Children of Las Vegas
By Timothy O'Grady and Steve Pyke

10 true stories about growing up in the world's playground
About the book
“People come to Las Vegas to blow off steam and then go. But I’m stuck here. When I see the city lights I think of all the parts they don’t shine on. I think I’m living there, in those parts. The shadows pull you under.”
Shelby Sullivan, a student who has lived in Las Vegas all her life, told me that.
Las Vegas is a much regarded city, a global celebrity for its glitter and splash, its poker tournaments and shows and hedonistic spree, all of it centred on the intense concentration of light known as the Strip. I lived there for two years. Near the end, in a class I was teaching, my students began to speak of what it is like to grow up in Las Vegas. I thought at first I had misheard, or that it was a collective prank, then listened with amazement as they spoke of being robbed by their parents, routinely losing their homes and raising themselves while their parents pursued the addictions serviced by the city. There were overdoses, desert shoot-outs, suicides, all before high school was over. There are horror stories in every city, but these things were happening not just in Las Vegas but because of it. And they were happening, they told me, in every neighbourhood.

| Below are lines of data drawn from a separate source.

(** Claim C1, amended.  With the standard breakpoints and a positive base
    value, [fluid] plans a list of sizes that holds the base value capped
    at the intrinsic size (the base value itself whenever it does not
    exceed the source) and the intrinsic size, holds no number twice, and
    ascends strictly.  For a base of 800 and an intrinsic size of 1600 the
    list is 200, 400, 800, 1200, 1600. *)
Theorem fluid_standard_sizes o md b :
  standard_breakpoints o -> fluid_base o = Some b -> 0 < b ->
  exists l, fluid_filteredSizes o md = Returned l /\
    inject_Z (Z.min b (fluid_intrinsic o md)) ∈ l /\
    inject_Z (fluid_intrinsic o md) ∈ l /\
    NoDupA Qeq l /\ StronglySorted Qlt l /\
    (b = 800 -> fluid_intrinsic o md = 1600 ->
     Forall2 Qeq l [200; 400; 800; 1200; 1600]%Q).
Proof.
  intros Hstd Hb Hpos. eexists. split; [apply fluid_filteredSizes_standard; [done..|lia]|].
  set (q := inject_Z b). set (bound := inject_Z (fluid_intrinsic o md)).
  destruct (filtered_sorted [q; q / 4; q / 2; q * 1.5; q * 2]%Q bound)
    as (Hs & Hnd & Hin & Hlast).
  { apply standard_NoDupA. lia. }
  split_and!; try done.
  - apply Hin. destruct (Z.min_spec b (fluid_intrinsic o md)) as [[Hlt ->]|[Hle ->]].
    + left. split; [apply list_elem_of_here|]. unfold q, bound. rewrite <- Zlt_Qlt. done.
    + by right.
  - apply Hin. by right.
  - intros -> Hi. unfold bound, q. rewrite Hi. vm_compute. 
    repeat constructor.
Qed.

Lemma fluid_filteredSizes_facts o md l :
  fluid_filteredSizes o md = Returned l ->
  (forall b, fluid_base o = Some b -> 1 <= b) /\
  exists fs, fluidSizes o = Returned fs /\ NoDupA Qeq fs /\
    l = sortBy (filter (fun size => size < inject_Z (fluid_intrinsic o md))%Q fs
                ++ [inject_Z (fluid_intrinsic o md)]) /\
    StronglySorted Qlt l /\ NoDupA Qeq l /\
    (forall x, x ∈ l <->
       (x ∈ fs /\ (x < inject_Z (fluid_intrinsic o md))%Q) \/
       x = inject_Z (fluid_intrinsic o md)) /\
    last l = Some (inject_Z (fluid_intrinsic o md)).
Proof.
  intros (Hb & fs & Hfs & ->)%fluid_filteredSizes_inv. split; [done|].
  assert (Hnd : NoDupA Qeq fs).
  { eapply fluidSizes_NoDupA; [|done]. intros b Hb'%Hb. lia. }
  exists fs. split_and!; try done; by apply filtered_sorted.
Qed.

(** Claim C2, amended.  When the base value is at least the intrinsic
    size, no size beyond the source is planned: the intrinsic size is the
    last and largest element, and the base value is in the list only if it
    is the intrinsic size.  Smaller candidates stay: with the standard
    breakpoints the list is the intrinsic size alone exactly when the base
    value is at least four times the intrinsic size. *)
Theorem fluid_no_upscaling o md b l :
  fluid_base o = Some b -> fluid_intrinsic o md <= b ->
  fluid_filteredSizes o md = Returned l ->
  last l = Some (inject_Z (fluid_intrinsic o md)) /\
  Forall (fun size => size <= inject_Z (fluid_intrinsic o md))%Q l /\
  (forall size, size ∈ l -> (size == inject_Z b)%Q -> b = fluid_intrinsic o md) /\
  (standard_breakpoints o ->
   (l = [inject_Z (fluid_intrinsic o md)] <-> 4 * fluid_intrinsic o md <= b)).
Proof.
  intros Hb Hle Hl.
  destruct (fluid_filteredSizes_facts _ _ _ Hl)
    as (Hpos & fs & Hfs & Hnd & -> & Hs & Hndl & Hin & Hlast).
  specialize (Hpos b Hb).
  set (bound := inject_Z (fluid_intrinsic o md)) in *. set (q := inject_Z b).
  assert (Hq : (bound <= q)%Q) by (unfold bound, q; by rewrite <- Zle_Qle).
  assert (Hq1 : (1 <= q)%Q) by (unfold q; change 1%Q with (inject_Z 1); by rewrite <- Zle_Qle).
  split_and!; [done| | |].
  - apply Forall_forall. intros x [[_ Hx]| ->]%Hin; lra.
  - intros x [[_ Hx]| ->]%Hin Hxb; [fold q in Hxb; lra|].
    symmetry. by apply inject_Z_injective.
  - intros Hstd. rewrite (fluidSizes_standard o b Hstd Hb) in Hfs.
    injection Hfs as <-. fold q.
    assert (H4 : (4 * bound <= q)%Q <-> 4 * fluid_intrinsic o md <= b).
    { unfold bound, q. rewrite Zle_Qle, inject_Z_mult. done. }
    rewrite <- H4. split.
    + intros Heq.
      assert (Hlen : length (filter (fun size => size < bound)%Q
                       [q; q / 4; q / 2; q * 1.5; q * 2]%Q) = 0%nat).
      { apply (f_equal length) in Heq. rewrite sortBy_Permutation, length_app in Heq.
        simpl in Heq. lia. }
      apply nil_length_inv in Hlen.
      destruct (Qlt_le_dec (q / 4) bound) as [Hlt|Hge]; [|qlra].
      destruct (filter_nil_not_elem_of _ _ _ Hlen Hlt).
      apply list_elem_of_further, list_elem_of_here.
    + intros Hge. rewrite !filter_cons_False, filter_nil by qlra. done.
Qed.
End FluidClaims.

It seems to me that Las Vegas is what we ask it to be. It moves through sequences of twenty-four hour instant gratification and debt and anaesthesia. It was something that had happened to my students. They’d struggled to survive and transcend it, and they’d been watching it all their lives. No visitor or writer or expert had the view or the authority they had about their highly particular but universal city. I asked a few of them if they would be willing to tell me about their lives and have it published. I didn’t think they’d agree, but they did. They seemed to need to have it heard. I made a couple of calls and found a few other witnesses to the city. This is a book of what they said.
It gripped me, moved me, appalled me, astonished me, enlightened me, profoundly upset me, amazed me (resilience!), drove me to read on and on. It is a city guide like no other to a particular circle of glittering hell in which the arcades of mirrors of fun show us the fantastical distortions of our wishes gone wrong, come true. You orchestrate and conjure and share the voices of these remarkable citizens with such gentle clarity and moral kindness, and it adds up - like the individual mirrors of the great star-seeking telescopes - a vision which shows us all how where and why we are now. Your own descriptions of the landscape and cityscape are so beautifully eloquent.
Like you, and I am staggered this book is not published with alacrity, to wide acclaim, as one of the few 'travel' books - along with something like Anna Funder's Stasiland - which are necessary classics. The world must catch UP!